Task goal:
The records below should be printed once more, exactly as they appear.

BEGIN Records shown

Definition add_files (fs : list YFile) (s : Stage) : Stage := set_st_Files (st_Files s ++ fs) s.
Definition add_directory (d : YDirectory) (s : Stage) : Stage := set_st_Directories (st_Directories s ++ [d]) s.
Definition enable_units (us : list string) (s : Stage) : Stage := set_st_Enable (st_Enable s ++ us) s.

Notation yip_stages := (gmap string (list Stage)).

(** ** base64 (RFC 4648, with padding) *)

Definition b64_char (n : Z) : ascii :=
  byte_char (if n <? 26 then 65 + n else if n <? 52 then 71 + n else if n <? 62 then n - 4 else if n =? 62 then 43 else 47).
Fixpoint base64 (l : list ascii) : string :=
  match l with
  | a :: b :: c :: l' =>
      let n := ord a * 65536 + ord b * 256 + ord c in
      String (b64_char (n / 262144)) (String (b64_char (n / 4096 mod 64))
        (String (b64_char (n / 64 mod 64)) (String (b64_char (n mod 64)) (base64 l'))))
  | [a; b] =>
      let n := ord a * 1024 + ord b * 4 in
      String (b64_char (n / 4096)) (String (b64_char (n / 64 mod 64)) (String (b64_char (n mod 64)) "="))
  | [a] => let n := ord a * 16 in String (b64_char (n / 64)) (String (b64_char (n mod 64)) "==")
  | [] => ""
  end.

(** ** The elemental configuration *)

Record ElementalPartition : Set := mkPartition { ep_Label : string; ep_Size : Z; ep_FS : string }.
Record ElementalDefaultPartition : Set := mkDefaultPartition {
  edp_OEM : ElementalPartition; edp_State : ElementalPartition;
  edp_Recovery : ElementalPartition; edp_Persistent : ElementalPartition
}.
Record ElementalConfig : Set := mkElemental {
  ei_Target : string; ei_Firmware : string; ei_PartTable : string;
  ei_Partitions : option ElementalDefaultPartition; ei_ExtraPartitions : list ElementalPartition;
  ei_CloudInit : string; ei_Tty : string; ei_SystemSize : option Z    (* System.Size *)
}.

Definition DefaultCosOemSizeMiB : Z := 50.
Definition DefaultCosStateSizeMiB : Z := 15360.
Definition DefaultCosRecoverySizeMiB : Z := 8192.
Definition defaultSystemImageSize : Z := 3072.

(** [evalSymlinks] is [filepath.EvalSymlinks]. *)
Definition ConvertToElementalConfig (evalSymlinks : string -> result string) (c : HarvesterConfig) :
    result ElementalConfig :=
  let i := hc_Install c in
  resolved ← evalSymlinks (in_Device i);
  mret (mkElemental resolved (if in_ForceEFI i then "efi" else "") (if in_ForceGPT i then "gpt" else "msdos")
          None [] (in_ConfigURL i) (in_TTY i) (Some defaultSystemImageSize)).

Definition default_partitions (persistentMiB : Z) : ElementalDefaultPartition :=
  mkDefaultPartition (mkPartition "COS_OEM" DefaultCosOemSizeMiB "ext4")
    (mkPartition "COS_STATE" DefaultCosStateSizeMiB "ext4")
    (mkPartition "COS_RECOVERY" DefaultCosRecoverySizeMiB "ext4")
    (mkPartition "COS_PERSISTENT" persistentMiB "ext4").
Definition set_partitions (p : ElementalDefaultPartition) (extra : list ElementalPartition) (e : ElementalConfig) :
    ElementalConfig :=
  mkElemental (ei_Target e) (ei_Firmware e) (ei_PartTable e) (Some p) extra (ei_CloudInit e) (ei_Tty e) (ei_SystemSize e).

Definition CreateRootPartitioningLayoutSeparateDataDisk (e : ElementalConfig) : ElementalConfig :=
  set_partitions (default_partitions 0) (ei_ExtraPartitions e) e.

(** [diskSizeBytes] is [util.GetDiskSizeBytes] of the installation device. *)
Definition CreateRootPartitioningLayoutSharedDataDisk (diskSizeBytes : result Z) (e : ElementalConfig)
    (c : HarvesterConfig) : result ElementalConfig :=
  bytes ← diskSizeBytes;
  let requested := in_PersistentPartitionSize (hc_Install c) in
  let persistentSize := if bool_decide (requested = "") then itoa PersistentSizeMinGiB +:+ "Gi" else requested in
  mib ← calcCosPersistentPartSize (ByteToGi bytes) persistentSize (in_SkipChecks (hc_Install c));
  mret (set_partitions (default_partitions mib) [mkPartition "HARV_LH_DEFAULT" 0 "ext4"] e).

(** ** Defaults of the chart values *)

Definition defaultReplicaCount : Z := 3.
Definition defaultGuaranteedManagerCPU : Z := 12.
Definition defaultStorageReserved : Z := 0.
Definition maxStorageReserved : Z := 30.

Record versions : Set := mkVersions {
  v_RKE2 : string; v_Rancher : string; v_HarvesterChart : string;
  v_MonitoringChart : string; v_LoggingChart : string; v_KubeovnOperatorChart : string
}.

Definition or_default (s d : string) : string := if bool_decide (s = "") then d else s.
(** A pointer set beyond the limit is cut down to it. *)
Definition cap (limit : Z) (p : option Z) : option Z :=
  match p with Some n => Some (if limit <? n then limit else n) | None => None end.

Definition cap_longhorn (l : LHDefaultSettings) : LHDefaultSettings :=
  mkLH (cap defaultGuaranteedManagerCPU (lh_EngineManagerCPU l))
       (cap defaultGuaranteedManagerCPU (lh_ReplicaManagerCPU l))
       (cap defaultGuaranteedManagerCPU (lh_InstanceManagerCPU l))
       (match lh_StorageReserved l with
        | Some n => cap maxStorageReserved (Some n)
        | None => Some defaultStorageReserved
        end).

Definition default_versions (v : versions) (c : HarvesterConfig) : HarvesterConfig :=
  mkConfig (hc_SchemeVersion c) (hc_ServerURL c) (hc_Token c) (hc_SANS c) (hc_OS c) (hc_Install c)
    (or_default (hc_RuntimeVersion c) (v_RKE2 v)) (or_default (hc_RancherVersion c) (v_Rancher v))
    (or_default (hc_HarvesterChartVersion c) (v_HarvesterChart v))
    (or_default (hc_MonitoringChartVersion c) (v_MonitoringChart v)) (hc_SystemSettings c)
    (or_default (hc_LoggingChartVersion c) (v_LoggingChart v))
    (or_default (hc_KubeovnOperatorChartVersion c) (v_KubeovnOperatorChart v)).

Definition cap_chart (h : HarvesterChartValues) : HarvesterChartValues :=
  mkChart (if defaultReplicaCount <? ch_ReplicaCount h then defaultReplicaCount else ch_ReplicaCount h)
    (cap_longhorn (ch_Longhorn h)) (ch_EnableGoCoverDir h).

Definition setConfigDefaultValues (v : versions) (c : HarvesterConfig) : HarvesterConfig :=
  let c := default_versions v c in
  set_hc_Install (set_in_Harvester (cap_chart (in_Harvester (hc_Install c))) (hc_Install c)) c.

(** ** External storage and SSHD *)

Definition cosLoginUser : string := "rancher".
Definition ntpdService : string := "systemd-timesyncd".
Definition timeWaitSyncService : string := "systemd-time-wait-sync".
Definition rancherdBootstrapDir : string := "/etc/rancher/rancherd/config.yaml.d/".
Definition RancherdConfigFile : string := "/etc/rancher/rancherd/config.yaml".

Definition setupExternalStorage (c : HarvesterConfig) (s : Stage) : result Stage :=
  let es := os_ExternalStorage (hc_OS c) in
  if negb (es_Enabled es) then Ok s
  else
    let s := enable_units ["multipathd"] s in
    match es_MultiPathConfig es with
    | MPNil => Ok s
    | m =>
        content ← map_err (EWrap "error rending multipath.conf template") (MultiPath.Render m);
        mret (add_files [mkYFile "/etc/multipath.conf" content "" 493 ""] s)   (* 0755 *)
    end.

END Records shown

Solution for this exercise:
Definition add_files (fs : list YFile) (s : Stage) : Stage := set_st_Files (st_Files s ++ fs) s.
Definition add_directory (d : YDirectory) (s : Stage) : Stage := set_st_Directories (st_Directories s ++ [d]) s.
Definition enable_units (us : list string) (s : Stage) : Stage := set_st_Enable (st_Enable s ++ us) s.

Notation yip_stages := (gmap string (list Stage)).

(** ** base64 (RFC 4648, with padding) *)

Definition b64_char (n : Z) : ascii :=
  byte_char (if n <? 26 then 65 + n else if n <? 52 then 71 + n else if n <? 62 then n - 4 else if n =? 62 then 43 else 47).
Fixpoint base64 (l : list ascii) : string :=
  match l with
  | a :: b :: c :: l' =>
      let n := ord a * 65536 + ord b * 256 + ord c in
      String (b64_char (n / 262144)) (String (b64_char (n / 4096 mod 64))
        (String (b64_char (n / 64 mod 64)) (String (b64_char (n mod 64)) (base64 l'))))
  | [a; b] =>
      let n := ord a * 1024 + ord b * 4 in
      String (b64_char (n / 4096)) (String (b64_char (n / 64 mod 64)) (String (b64_char (n mod 64)) "="))
  | [a] => let n := ord a * 16 in String (b64_char (n / 64)) (String (b64_char (n mod 64)) "==")
  | [] => ""
  end.

(** ** The elemental configuration *)

Record ElementalPartition : Set := mkPartition { ep_Label : string; ep_Size : Z; ep_FS : string }.
Record ElementalDefaultPartition : Set := mkDefaultPartition {
  edp_OEM : ElementalPartition; edp_State : ElementalPartition;
  edp_Recovery : ElementalPartition; edp_Persistent : ElementalPartition
}.
Record ElementalConfig : Set := mkElemental {
  ei_Target : string; ei_Firmware : string; ei_PartTable : string;
  ei_Partitions : option ElementalDefaultPartition; ei_ExtraPartitions : list ElementalPartition;
  ei_CloudInit : string; ei_Tty : string; ei_SystemSize : option Z    (* System.Size *)
}.

Definition DefaultCosOemSizeMiB : Z := 50.
Definition DefaultCosStateSizeMiB : Z := 15360.
Definition DefaultCosRecoverySizeMiB : Z := 8192.
Definition defaultSystemImageSize : Z := 3072.

(** [evalSymlinks] is [filepath.EvalSymlinks]. *)
Definition ConvertToElementalConfig (evalSymlinks : string -> result string) (c : HarvesterConfig) :
    result ElementalConfig :=
  let i := hc_Install c in
  resolved ← evalSymlinks (in_Device i);
  mret (mkElemental resolved (if in_ForceEFI i then "efi" else "") (if in_ForceGPT i then "gpt" else "msdos")
          None [] (in_ConfigURL i) (in_TTY i) (Some defaultSystemImageSize)).

Definition default_partitions (persistentMiB : Z) : ElementalDefaultPartition :=
  mkDefaultPartition (mkPartition "COS_OEM" DefaultCosOemSizeMiB "ext4")
    (mkPartition "COS_STATE" DefaultCosStateSizeMiB "ext4")
    (mkPartition "COS_RECOVERY" DefaultCosRecoverySizeMiB "ext4")
    (mkPartition "COS_PERSISTENT" persistentMiB "ext4").
Definition set_partitions (p : ElementalDefaultPartition) (extra : list ElementalPartition) (e : ElementalConfig) :
    ElementalConfig :=
  mkElemental (ei_Target e) (ei_Firmware e) (ei_PartTable e) (Some p) extra (ei_CloudInit e) (ei_Tty e) (ei_SystemSize e).

Definition CreateRootPartitioningLayoutSeparateDataDisk (e : ElementalConfig) : ElementalConfig :=
  set_partitions (default_partitions 0) (ei_ExtraPartitions e) e.

(** [diskSizeBytes] is [util.GetDiskSizeBytes] of the installation device. *)
Definition CreateRootPartitioningLayoutSharedDataDisk (diskSizeBytes : result Z) (e : ElementalConfig)
    (c : HarvesterConfig) : result ElementalConfig :=
  bytes ← diskSizeBytes;
  let requested := in_PersistentPartitionSize (hc_Install c) in
  let persistentSize := if bool_decide (requested = "") then itoa PersistentSizeMinGiB +:+ "Gi" else requested in
  mib ← calcCosPersistentPartSize (ByteToGi bytes) persistentSize (in_SkipChecks (hc_Install c));
  mret (set_partitions (default_partitions mib) [mkPartition "HARV_LH_DEFAULT" 0 "ext4"] e).

(** ** Defaults of the chart values *)

Definition defaultReplicaCount : Z := 3.
Definition defaultGuaranteedManagerCPU : Z := 12.
Definition defaultStorageReserved : Z := 0.
Definition maxStorageReserved : Z := 30.

Record versions : Set := mkVersions {
  v_RKE2 : string; v_Rancher : string; v_HarvesterChart : string;
  v_MonitoringChart : string; v_LoggingChart : string; v_KubeovnOperatorChart : string
}.

Definition or_default (s d : string) : string := if bool_decide (s = "") then d else s.
(** A pointer set beyond the limit is cut down to it. *)
Definition cap (limit : Z) (p : option Z) : option Z :=
  match p with Some n => Some (if limit <? n then limit else n) | None => None end.

Definition cap_longhorn (l : LHDefaultSettings) : LHDefaultSettings :=
  mkLH (cap defaultGuaranteedManagerCPU (lh_EngineManagerCPU l))
       (cap defaultGuaranteedManagerCPU (lh_ReplicaManagerCPU l))
       (cap defaultGuaranteedManagerCPU (lh_InstanceManagerCPU l))
       (match lh_StorageReserved l with
        | Some n => cap maxStorageReserved (Some n)
        | None => Some defaultStorageReserved
        end).

Definition default_versions (v : versions) (c : HarvesterConfig) : HarvesterConfig :=
  mkConfig (hc_SchemeVersion c) (hc_ServerURL c) (hc_Token c) (hc_SANS c) (hc_OS c) (hc_Install c)
    (or_default (hc_RuntimeVersion c) (v_RKE2 v)) (or_default (hc_RancherVersion c) (v_Rancher v))
    (or_default (hc_HarvesterChartVersion c) (v_HarvesterChart v))
    (or_default (hc_MonitoringChartVersion c) (v_MonitoringChart v)) (hc_SystemSettings c)
    (or_default (hc_LoggingChartVersion c) (v_LoggingChart v))
    (or_default (hc_KubeovnOperatorChartVersion c) (v_KubeovnOperatorChart v)).

Definition cap_chart (h : HarvesterChartValues) : HarvesterChartValues :=
  mkChart (if defaultReplicaCount <? ch_ReplicaCount h then defaultReplicaCount else ch_ReplicaCount h)
    (cap_longhorn (ch_Longhorn h)) (ch_EnableGoCoverDir h).

Definition setConfigDefaultValues (v : versions) (c : HarvesterConfig) : HarvesterConfig :=
  let c := default_versions v c in
  set_hc_Install (set_in_Harvester (cap_chart (in_Harvester (hc_Install c))) (hc_Install c)) c.

(** ** External storage and SSHD *)

Definition cosLoginUser : string := "rancher".
Definition ntpdService : string := "systemd-timesyncd".
Definition timeWaitSyncService : string := "systemd-time-wait-sync".
Definition rancherdBootstrapDir : string := "/etc/rancher/rancherd/config.yaml.d/".
Definition RancherdConfigFile : string := "/etc/rancher/rancherd/config.yaml".

Definition setupExternalStorage (c : HarvesterConfig) (s : Stage) : result Stage :=
  let es := os_ExternalStorage (hc_OS c) in
  if negb (es_Enabled es) then Ok s
  else
    let s := enable_units ["multipathd"] s in
    match es_MultiPathConfig es with
    | MPNil => Ok s
    | m =>
        content ← map_err (EWrap "error rending multipath.conf template") (MultiPath.Render m);
        mret (add_files [mkYFile "/etc/multipath.conf" content "" 493 ""] s)   (* 0755 *)
    end.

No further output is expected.